• _Stored data entries_:
+ + + + + + +

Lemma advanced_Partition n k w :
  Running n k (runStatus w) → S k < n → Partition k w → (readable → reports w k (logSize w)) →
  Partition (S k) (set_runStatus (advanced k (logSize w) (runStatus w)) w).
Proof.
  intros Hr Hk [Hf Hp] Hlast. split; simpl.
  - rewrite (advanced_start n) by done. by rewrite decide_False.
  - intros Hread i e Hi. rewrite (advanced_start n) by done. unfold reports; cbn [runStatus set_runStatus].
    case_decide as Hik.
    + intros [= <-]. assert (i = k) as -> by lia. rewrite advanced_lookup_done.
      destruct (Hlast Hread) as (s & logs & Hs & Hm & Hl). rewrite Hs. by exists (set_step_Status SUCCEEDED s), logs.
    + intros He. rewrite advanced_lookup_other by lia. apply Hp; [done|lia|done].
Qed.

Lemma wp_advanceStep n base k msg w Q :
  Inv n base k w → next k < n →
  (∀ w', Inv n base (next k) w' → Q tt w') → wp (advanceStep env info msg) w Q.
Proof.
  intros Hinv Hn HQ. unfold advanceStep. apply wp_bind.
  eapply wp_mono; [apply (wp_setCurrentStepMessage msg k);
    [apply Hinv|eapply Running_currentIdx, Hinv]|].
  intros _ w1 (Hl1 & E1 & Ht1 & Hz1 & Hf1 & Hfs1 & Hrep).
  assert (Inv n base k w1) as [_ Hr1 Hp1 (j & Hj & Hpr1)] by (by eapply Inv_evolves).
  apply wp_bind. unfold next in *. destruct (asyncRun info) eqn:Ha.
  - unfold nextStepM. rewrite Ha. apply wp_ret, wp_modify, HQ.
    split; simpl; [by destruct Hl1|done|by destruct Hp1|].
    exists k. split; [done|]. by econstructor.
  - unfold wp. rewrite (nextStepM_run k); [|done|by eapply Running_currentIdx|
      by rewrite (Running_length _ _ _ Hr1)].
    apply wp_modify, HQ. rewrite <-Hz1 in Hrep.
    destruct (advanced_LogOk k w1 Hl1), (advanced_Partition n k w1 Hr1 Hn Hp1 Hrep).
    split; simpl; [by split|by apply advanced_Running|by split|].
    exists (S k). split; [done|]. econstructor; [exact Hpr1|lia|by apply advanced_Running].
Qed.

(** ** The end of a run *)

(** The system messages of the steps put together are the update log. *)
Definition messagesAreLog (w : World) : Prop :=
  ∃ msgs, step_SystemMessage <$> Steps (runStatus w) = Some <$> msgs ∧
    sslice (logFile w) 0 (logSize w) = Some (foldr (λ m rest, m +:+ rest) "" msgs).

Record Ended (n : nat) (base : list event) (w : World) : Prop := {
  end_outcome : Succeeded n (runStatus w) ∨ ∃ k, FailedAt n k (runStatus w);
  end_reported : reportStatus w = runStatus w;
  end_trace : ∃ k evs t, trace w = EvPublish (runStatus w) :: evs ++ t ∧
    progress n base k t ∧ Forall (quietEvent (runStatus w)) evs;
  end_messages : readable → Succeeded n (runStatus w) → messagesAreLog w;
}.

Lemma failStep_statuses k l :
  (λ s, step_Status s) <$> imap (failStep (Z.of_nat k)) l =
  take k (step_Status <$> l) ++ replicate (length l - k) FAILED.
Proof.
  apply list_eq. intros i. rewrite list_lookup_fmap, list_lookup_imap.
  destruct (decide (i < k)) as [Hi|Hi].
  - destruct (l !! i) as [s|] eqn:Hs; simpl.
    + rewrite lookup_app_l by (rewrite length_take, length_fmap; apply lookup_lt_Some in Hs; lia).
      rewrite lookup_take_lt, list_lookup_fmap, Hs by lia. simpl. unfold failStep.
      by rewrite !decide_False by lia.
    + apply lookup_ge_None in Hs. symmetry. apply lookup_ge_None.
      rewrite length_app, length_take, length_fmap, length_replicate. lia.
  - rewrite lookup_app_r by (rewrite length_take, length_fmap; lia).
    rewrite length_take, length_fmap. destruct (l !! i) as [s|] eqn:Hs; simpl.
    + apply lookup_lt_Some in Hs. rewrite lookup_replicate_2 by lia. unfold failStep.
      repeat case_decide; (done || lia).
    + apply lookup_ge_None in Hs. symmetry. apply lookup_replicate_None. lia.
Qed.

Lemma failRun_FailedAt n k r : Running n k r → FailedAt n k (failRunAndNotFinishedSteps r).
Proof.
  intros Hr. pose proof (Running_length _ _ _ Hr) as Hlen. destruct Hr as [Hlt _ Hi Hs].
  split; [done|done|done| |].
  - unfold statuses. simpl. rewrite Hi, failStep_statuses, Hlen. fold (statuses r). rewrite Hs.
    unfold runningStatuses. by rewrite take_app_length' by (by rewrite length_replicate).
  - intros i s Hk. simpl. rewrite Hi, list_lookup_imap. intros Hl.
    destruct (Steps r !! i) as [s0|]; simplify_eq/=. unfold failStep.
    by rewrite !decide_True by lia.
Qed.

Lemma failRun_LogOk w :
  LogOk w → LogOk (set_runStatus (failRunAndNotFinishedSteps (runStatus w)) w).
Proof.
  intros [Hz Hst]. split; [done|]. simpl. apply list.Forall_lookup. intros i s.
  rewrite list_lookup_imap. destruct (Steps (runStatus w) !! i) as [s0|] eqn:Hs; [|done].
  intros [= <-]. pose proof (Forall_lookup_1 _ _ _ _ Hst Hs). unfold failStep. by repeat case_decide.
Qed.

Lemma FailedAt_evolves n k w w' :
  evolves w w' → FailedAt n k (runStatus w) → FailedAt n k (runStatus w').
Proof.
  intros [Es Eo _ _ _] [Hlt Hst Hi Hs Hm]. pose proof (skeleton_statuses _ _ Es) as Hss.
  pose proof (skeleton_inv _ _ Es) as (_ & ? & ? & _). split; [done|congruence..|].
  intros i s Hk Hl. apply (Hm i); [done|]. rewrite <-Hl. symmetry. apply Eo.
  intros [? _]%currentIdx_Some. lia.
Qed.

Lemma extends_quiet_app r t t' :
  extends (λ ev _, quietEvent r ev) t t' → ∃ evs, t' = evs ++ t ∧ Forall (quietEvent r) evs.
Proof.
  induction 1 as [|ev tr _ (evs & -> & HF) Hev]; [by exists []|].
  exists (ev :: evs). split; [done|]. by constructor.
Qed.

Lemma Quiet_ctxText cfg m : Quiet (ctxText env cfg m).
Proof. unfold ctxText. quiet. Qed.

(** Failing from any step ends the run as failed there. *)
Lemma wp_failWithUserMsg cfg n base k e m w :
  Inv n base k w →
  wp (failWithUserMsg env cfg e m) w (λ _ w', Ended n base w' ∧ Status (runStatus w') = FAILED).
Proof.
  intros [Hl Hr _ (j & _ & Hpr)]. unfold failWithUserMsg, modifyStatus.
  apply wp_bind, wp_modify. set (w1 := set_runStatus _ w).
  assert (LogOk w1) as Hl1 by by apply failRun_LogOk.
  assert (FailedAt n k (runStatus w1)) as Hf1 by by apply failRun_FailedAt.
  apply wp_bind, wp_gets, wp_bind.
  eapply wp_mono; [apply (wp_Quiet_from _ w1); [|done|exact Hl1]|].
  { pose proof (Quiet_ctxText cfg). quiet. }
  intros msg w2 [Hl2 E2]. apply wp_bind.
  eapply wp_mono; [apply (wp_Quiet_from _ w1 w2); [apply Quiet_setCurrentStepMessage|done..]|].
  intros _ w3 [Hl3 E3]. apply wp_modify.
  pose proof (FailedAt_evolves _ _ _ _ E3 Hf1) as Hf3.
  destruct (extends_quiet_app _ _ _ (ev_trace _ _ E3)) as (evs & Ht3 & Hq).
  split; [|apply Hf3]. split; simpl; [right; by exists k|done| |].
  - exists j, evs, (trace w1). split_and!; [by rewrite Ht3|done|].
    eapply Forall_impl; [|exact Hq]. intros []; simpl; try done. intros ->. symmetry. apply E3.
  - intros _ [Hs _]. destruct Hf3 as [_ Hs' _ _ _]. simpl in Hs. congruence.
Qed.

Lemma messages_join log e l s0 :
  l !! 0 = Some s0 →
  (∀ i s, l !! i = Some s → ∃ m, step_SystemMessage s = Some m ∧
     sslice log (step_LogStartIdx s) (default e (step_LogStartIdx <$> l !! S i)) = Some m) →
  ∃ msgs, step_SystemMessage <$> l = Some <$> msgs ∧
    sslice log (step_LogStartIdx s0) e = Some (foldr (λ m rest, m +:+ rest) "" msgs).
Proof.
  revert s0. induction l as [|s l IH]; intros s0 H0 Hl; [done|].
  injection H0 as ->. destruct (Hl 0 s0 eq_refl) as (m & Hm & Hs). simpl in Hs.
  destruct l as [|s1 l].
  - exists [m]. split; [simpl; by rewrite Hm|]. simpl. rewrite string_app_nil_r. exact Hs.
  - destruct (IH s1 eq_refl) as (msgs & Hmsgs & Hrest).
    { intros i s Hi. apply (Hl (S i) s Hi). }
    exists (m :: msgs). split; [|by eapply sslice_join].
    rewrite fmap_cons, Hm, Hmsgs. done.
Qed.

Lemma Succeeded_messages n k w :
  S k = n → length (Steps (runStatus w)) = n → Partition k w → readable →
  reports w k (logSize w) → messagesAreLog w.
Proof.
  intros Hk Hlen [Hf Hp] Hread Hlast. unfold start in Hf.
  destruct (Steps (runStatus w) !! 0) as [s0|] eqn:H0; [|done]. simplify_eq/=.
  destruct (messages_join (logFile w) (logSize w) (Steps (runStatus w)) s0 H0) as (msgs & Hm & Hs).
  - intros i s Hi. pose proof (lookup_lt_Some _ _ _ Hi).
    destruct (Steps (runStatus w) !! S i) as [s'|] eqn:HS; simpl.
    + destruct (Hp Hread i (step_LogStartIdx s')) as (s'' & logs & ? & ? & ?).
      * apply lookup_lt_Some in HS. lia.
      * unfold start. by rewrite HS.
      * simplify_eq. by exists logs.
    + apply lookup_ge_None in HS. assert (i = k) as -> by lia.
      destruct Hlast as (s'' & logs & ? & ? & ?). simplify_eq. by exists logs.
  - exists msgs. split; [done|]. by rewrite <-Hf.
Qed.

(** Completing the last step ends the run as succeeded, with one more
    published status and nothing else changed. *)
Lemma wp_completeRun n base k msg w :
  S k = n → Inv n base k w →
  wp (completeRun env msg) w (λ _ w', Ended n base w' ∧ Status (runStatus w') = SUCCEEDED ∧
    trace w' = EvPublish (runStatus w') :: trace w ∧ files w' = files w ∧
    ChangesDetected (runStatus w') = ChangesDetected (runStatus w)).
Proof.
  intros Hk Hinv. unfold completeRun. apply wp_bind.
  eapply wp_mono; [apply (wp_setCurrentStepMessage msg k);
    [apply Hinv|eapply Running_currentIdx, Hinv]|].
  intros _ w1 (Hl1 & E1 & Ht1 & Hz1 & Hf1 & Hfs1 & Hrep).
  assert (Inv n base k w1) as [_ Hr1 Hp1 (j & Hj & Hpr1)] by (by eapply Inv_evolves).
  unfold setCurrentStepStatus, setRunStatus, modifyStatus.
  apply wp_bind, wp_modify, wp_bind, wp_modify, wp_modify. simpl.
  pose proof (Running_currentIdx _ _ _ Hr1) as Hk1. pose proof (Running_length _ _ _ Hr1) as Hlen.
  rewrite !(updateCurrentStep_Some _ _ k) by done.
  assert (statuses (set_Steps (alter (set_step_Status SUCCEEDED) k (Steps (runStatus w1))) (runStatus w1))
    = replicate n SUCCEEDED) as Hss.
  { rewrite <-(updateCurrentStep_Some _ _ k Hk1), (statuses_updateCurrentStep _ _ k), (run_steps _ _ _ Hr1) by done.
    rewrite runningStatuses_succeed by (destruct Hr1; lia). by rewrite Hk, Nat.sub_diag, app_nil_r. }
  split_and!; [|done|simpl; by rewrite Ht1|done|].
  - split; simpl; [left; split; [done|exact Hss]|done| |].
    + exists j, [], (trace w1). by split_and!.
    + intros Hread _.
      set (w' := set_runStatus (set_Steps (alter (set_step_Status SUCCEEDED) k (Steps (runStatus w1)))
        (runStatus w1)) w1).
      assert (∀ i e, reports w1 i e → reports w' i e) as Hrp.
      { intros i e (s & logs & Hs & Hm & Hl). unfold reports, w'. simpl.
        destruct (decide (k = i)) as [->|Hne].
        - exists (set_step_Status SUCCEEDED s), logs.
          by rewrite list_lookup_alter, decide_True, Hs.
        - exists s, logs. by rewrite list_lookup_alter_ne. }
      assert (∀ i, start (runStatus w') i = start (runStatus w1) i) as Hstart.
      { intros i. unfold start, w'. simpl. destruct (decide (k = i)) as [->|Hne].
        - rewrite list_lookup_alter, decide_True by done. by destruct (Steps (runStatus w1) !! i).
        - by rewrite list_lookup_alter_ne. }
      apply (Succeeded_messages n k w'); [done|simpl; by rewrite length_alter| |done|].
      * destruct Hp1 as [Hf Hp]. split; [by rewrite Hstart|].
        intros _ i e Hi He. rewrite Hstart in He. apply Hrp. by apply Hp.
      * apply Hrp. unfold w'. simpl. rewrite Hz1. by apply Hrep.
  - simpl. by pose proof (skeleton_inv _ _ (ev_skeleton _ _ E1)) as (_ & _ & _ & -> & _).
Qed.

+ + + + + + +

• _What is needed_:
Repeat each line of the data above, exactly as it appears, from the first through the line that contains "lia. rewrite advanced_lookup_done.".

• _Written answer_:
Lemma advanced_Partition n k w :
  Running n k (runStatus w) → S k < n → Partition k w → (readable → reports w k (logSize w)) →
  Partition (S k) (set_runStatus (advanced k (logSize w) (runStatus w)) w).
Proof.
  intros Hr Hk [Hf Hp] Hlast. split; simpl.
  - rewrite (advanced_start n) by done. by rewrite decide_False.
  - intros Hread i e Hi. rewrite (advanced_start n) by done. unfold reports; cbn [runStatus set_runStatus].
    case_decide as Hik.
    + intros [= <-]. assert (i = k) as -> by lia. rewrite advanced_lookup_done.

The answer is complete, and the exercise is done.